Vers une externalisation partielle des moyens de formation des JTAC ?

Un JTAC déployé au Sahel dans le cadre de l'opération Barkhane (Crédits: armée de Terre)

Un JTAC déployé au Sahel dans le cadre de l’opération Barkhane (Crédits: armée de Terre)

 

Externaliser une partie des moyens aériens indispensables à la formation des joint terminal attack controllers (JTAC), spécialistes au sol de l’appui aérien rapproché (CAS) ? Le ministère des Armées y réfléchit sérieusement et adressait vendredi une demande d’informations (DI) aux entreprises du secteur au profit du Centre de formation à l’appui aérien (CFAA).

 

Cette DI ne constitue ni une consultation, ni un appel d’offres mais plutôt un apport informel « aux réflexions en cours sur l’opportunité d’externaliser une partie du soutien aérien nécessaire à la formation des JTAC ». La demande est donc émise afin de sonder les entreprises et d’évaluer les solutions disponibles sous les angles techniques et financiers.

 

Créé en 1946, le CFAA forme la totalité des JTAC français au départ de la base aérienne 133 de Nancy-Ochey (Meurthe et Moselle) mais aussi autour d’Aubenas (Ardèche, Valdahon (Dobs) ou Gondrin (Gers), à Djibouti et sur le territoire allemand, à Baumholder.

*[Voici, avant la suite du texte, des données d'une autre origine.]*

(* ===== verification/Sentences.v ===== *)
(** * Sentences and word edits of the storage server

    The pure text functions of [src/storage_server/storage_server.c]:
    [split_words], [join_words], [ss_get_sentence_bounds],
    [ss_apply_word_edit], [count_sentences_in_span] and the splice of a commit.
    The second half gives the reference view the locking proofs use: scanning
    a text is a left-to-right automaton that emits one span per sentence, and
    [ss_get_sentence_bounds] looks a span up in what it emits. *)
From S2P Require Import Prelude CStr Utils.

(** ** The functions of the source *)

Definition nonspace (c : ascii) : bool := negb (isspace c).

(** Skip whitespace, take a word, repeat; every turn consumes a byte, so the
    length of the text is enough fuel. *)
Fixpoint split_words_loop (fuel : nat) (ptr : cstr) (words : list cstr) : list cstr :=
  match fuel with
  | O => words
  | S fuel =>
      match drop_while isspace ptr with
      | [] => words
      | start => split_words_loop fuel (drop_while nonspace start)
                   (words ++ [take_while nonspace start])
      end
  end.

Definition split_words (text : cstr) : list cstr := split_words_loop (S (length text)) text [].

Definition ends_with_delimiter (w : cstr) : bool :=
  match last w with Some c => is_sentence_delimiter c | None => false end.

Le CFAA est en effet devenu un centre franco-allemand en 2009, instruisant depuis lors l’ensemble des JTAC de la Bundeswehr. En plus de ces terrains de manoeuvre, les stagiaires disposent de moyens aériens fournis par l’armée de l’Air (avions de chasse ou d’entraînement, hélicoptères) et par le partenaire allemand pour réaliser leurs missions de guidage des frappes. S’y ajoutent dans une moindre mesure des plateformes issues de l’ALAT ou de la Marine nationale, l’hélicoptère Tigre et l’avion de patrouille maritime Atlantique 2 notamment.

 

Ce sont autant de plateformes que le ministère des Armées souhaite remplacer partiellement par un équivalent civil, les flottes patrimoniales étant fortement sollicitées pour la préparation opérationnelle et par les théâtres d’OPEX, en particulier au Sahel. Dans un premier temps, le ministère des Armées envisage de rediriger 150 heures de vol sur un total de 450 heures vers un prestataire privé.

 

Plusieurs enjeux spécifiques au domaine CAS s’imposent d’emblée aux candidats potentiels. Le JTAC doit en effet effectuer son guidage selon plusieurs paramètres et types d’aéronefs: les hélicoptères (30 heures), les avions lents évoluant dans la tranche 150-250 kt (60 heures) et les avions rapides évoluant dans la tranche 250-400 kt (60 heures). Si la DI porte sur le panel de missions le plus large et requiert exceptionnellement l’usage simultané de deux plateformes, « toute proposition innovante n’employant pas tous les types d’aéronefs sera étudiée ». Les appareils doivent par ailleurs pouvoir effectuer des vols de jour comme de nuit et dès lors être équipés de caméra EO/IR autorisant la transmission en temps réel du flux vidéo. Une contrainte technique qui en implique automatiquement une seconde, à savoir la comptabilité avec le système ROVER (Remotely Operated Video Enhanced Receiver) permettant au personnel au sol de visualiser la situation tactique transmise par l’aéronef.

 

Outre une maîtrise parfaite de l’anglais, langue utilisée durant l’ensemble du cursus et lors des échanges radio, ce projet astreint les équipages privés à maîtriser l’ensemble des procédures réunies dans les 405 pages du manuel « ATP-3.3.2.1 Tactics, techniques and procedures for close air support and air interdiction » de l’OTAN. Ces éléments feront l’objet d’une mise à jour assurée par le CFAA, assortie ensuite d’une vérification annuelle des connaissances. Enfin, les missions de nuit nécessitent qu’au moins un membre d’équipage soit apte au vol sous jumelles de vision nocturne pour pouvoir visualiser les éléments de description au sol. Les réponses à cette DI sont attendues par le ministère des Armée d’ici au 8 septembre.